**WORK INSTRUCTION**
Repeat the whole listing exactly as written.

**EXTRACTED MATERIAL**
Lemma find_existing_live cat default_name s :
  find_existing cat "live" default_name s =
    (match (find_vc_by_name_or_prefix cat "🟢 LIVE" s).1 with
     | Some c => Some c
     | None =>
         match (find_vc_by_name_or_prefix cat "🔴 OFFLINE" s).1 with
         | Some c => Some c
         | None => (find_vc_by_name_or_prefix cat default_name s).1
         end
     end, s).
Proof.
  unfold find_existing. simpl. munfold.
  rewrite (find_vc_unfold cat "🟢 LIVE" s). simpl.
  destruct (match List.find _ _ with Some c => Some c | None => _ end) as [c|]; [done|].
  rewrite (find_vc_unfold cat "🔴 OFFLINE" s). simpl.
  destruct (match List.find _ _ with Some c => Some c | None => _ end) as [c|]; [done|].
  by rewrite (find_vc_unfold cat default_name s).
Qed.
(** X1: for a bookmark whose tags are an array, [getTagSuggestions]
    returns; a tag is suggested exactly when some bookmark of the mirror
    carries it and the bookmark at hand does not; and no tag is suggested
    twice, however many bookmarks carry it. *)
Theorem getTagSuggestions_sound_complete (bs : list Bookmark.t)
    (currentTags : list string) :
  exists suggestions,
    getTagSuggestions bs (Some currentTags) = Resolved suggestions
    /\ NoDup suggestions
    /\ forall t, In t suggestions <-> tagInUse bs t /\ ~ In t currentTags.
Proof.
  eexists. split; [reflexivity|].
  exact (suggestions_characterised bs currentTags).
Qed.

(** X2: for a bookmark whose tags are null, [getTagSuggestions] throws as
    soon as any bookmark of the mirror carries a tag: the default [[]] of
    the parameter does not stand in for null.  With no tag in use it
    returns the empty list. *)
Theorem getTagSuggestions_null_tags (bs : list Bookmark.t) :
  ((exists t, tagInUse bs t) -> getTagSuggestions bs None = Rejected nullArrayError)
  /\ ((forall t, ~ tagInUse bs t) -> getTagSuggestions bs None = Resolved []).
Proof.
  unfold getTagSuggestions. split.
  - intros (t & Ht). apply collectTags_In in Ht.
    destruct (collectTags bs); [contradiction | reflexivity].
  - intros Hnone. destruct (collectTags bs) as [|t l] eqn:Hc; [reflexivity|].
    exfalso. apply (Hnone t), collectTags_In. rewrite Hc. now left.
Qed.

Lemma getTagSuggestions_null_tags_witness :
  let untagged := Bookmark.with_folder_id
                    (Bookmark.mk "b-9" Scenario.owner None "https://x.org/" "X"
                                 None None None false None 9 9) None in
  getTagSuggestions [Scenario.github; untagged] (Bookmark.tags untagged)
  = Rejected nullArrayError
  /\ getTagSuggestions [Scenario.example; untagged] (Bookmark.tags untagged)
     = Resolved [].
Proof.
  split.
  - apply (proj1 (getTagSuggestions_null_tags _)).
    exists "dev", Scenario.github, ["dev"]. simpl. auto.
  - apply (proj2 (getTagSuggestions_null_tags _)).
    intros t (b & ts & [<-|[<-|[]]] & Htags & Hin); simpl in Htags.
    + inversion Htags; subst. contradiction.
    + discriminate.
Defined.

(** ** The card: tags *)

Section UpdateCalls.
Context {R : Type} {E : Environment R}.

**EXERCISE ANSWER**
Lemma find_existing_live cat default_name s :
  find_existing cat "live" default_name s =
    (match (find_vc_by_name_or_prefix cat "🟢 LIVE" s).1 with
     | Some c => Some c
     | None =>
         match (find_vc_by_name_or_prefix cat "🔴 OFFLINE" s).1 with
         | Some c => Some c
         | None => (find_vc_by_name_or_prefix cat default_name s).1
         end
     end, s).
Proof.
  unfold find_existing. simpl. munfold.
  rewrite (find_vc_unfold cat "🟢 LIVE" s). simpl.
  destruct (match List.find _ _ with Some c => Some c | None => _ end) as [c|]; [done|].
  rewrite (find_vc_unfold cat "🔴 OFFLINE" s). simpl.
  destruct (match List.find _ _ with Some c => Some c | None => _ end) as [c|]; [done|].
  by rewrite (find_vc_unfold cat default_name s).
Qed.
(** X1: for a bookmark whose tags are an array, [getTagSuggestions]
    returns; a tag is suggested exactly when some bookmark of the mirror
    carries it and the bookmark at hand does not; and no tag is suggested
    twice, however many bookmarks carry it. *)
Theorem getTagSuggestions_sound_complete (bs : list Bookmark.t)
    (currentTags : list string) :
  exists suggestions,
    getTagSuggestions bs (Some currentTags) = Resolved suggestions
    /\ NoDup suggestions
    /\ forall t, In t suggestions <-> tagInUse bs t /\ ~ In t currentTags.
Proof.
  eexists. split; [reflexivity|].
  exact (suggestions_characterised bs currentTags).
Qed.

(** X2: for a bookmark whose tags are null, [getTagSuggestions] throws as
    soon as any bookmark of the mirror carries a tag: the default [[]] of
    the parameter does not stand in for null.  With no tag in use it
    returns the empty list. *)
Theorem getTagSuggestions_null_tags (bs : list Bookmark.t) :
  ((exists t, tagInUse bs t) -> getTagSuggestions bs None = Rejected nullArrayError)
  /\ ((forall t, ~ tagInUse bs t) -> getTagSuggestions bs None = Resolved []).
Proof.
  unfold getTagSuggestions. split.
  - intros (t & Ht). apply collectTags_In in Ht.
    destruct (collectTags bs); [contradiction | reflexivity].
  - intros Hnone. destruct (collectTags bs) as [|t l] eqn:Hc; [reflexivity|].
    exfalso. apply (Hnone t), collectTags_In. rewrite Hc. now left.
Qed.

Lemma getTagSuggestions_null_tags_witness :
  let untagged := Bookmark.with_folder_id
                    (Bookmark.mk "b-9" Scenario.owner None "https://x.org/" "X"
                                 None None None false None 9 9) None in
  getTagSuggestions [Scenario.github; untagged] (Bookmark.tags untagged)
  = Rejected nullArrayError
  /\ getTagSuggestions [Scenario.example; untagged] (Bookmark.tags untagged)
     = Resolved [].
Proof.
  split.
  - apply (proj1 (getTagSuggestions_null_tags _)).
    exists "dev", Scenario.github, ["dev"]. simpl. auto.
  - apply (proj2 (getTagSuggestions_null_tags _)).
    intros t (b & ts & [<-|[<-|[]]] & Htags & Hin); simpl in Htags.
    + inversion Htags; subst. contradiction.
    + discriminate.
Defined.

(** ** The card: tags *)

Section UpdateCalls.
Context {R : Type} {E : Environment R}.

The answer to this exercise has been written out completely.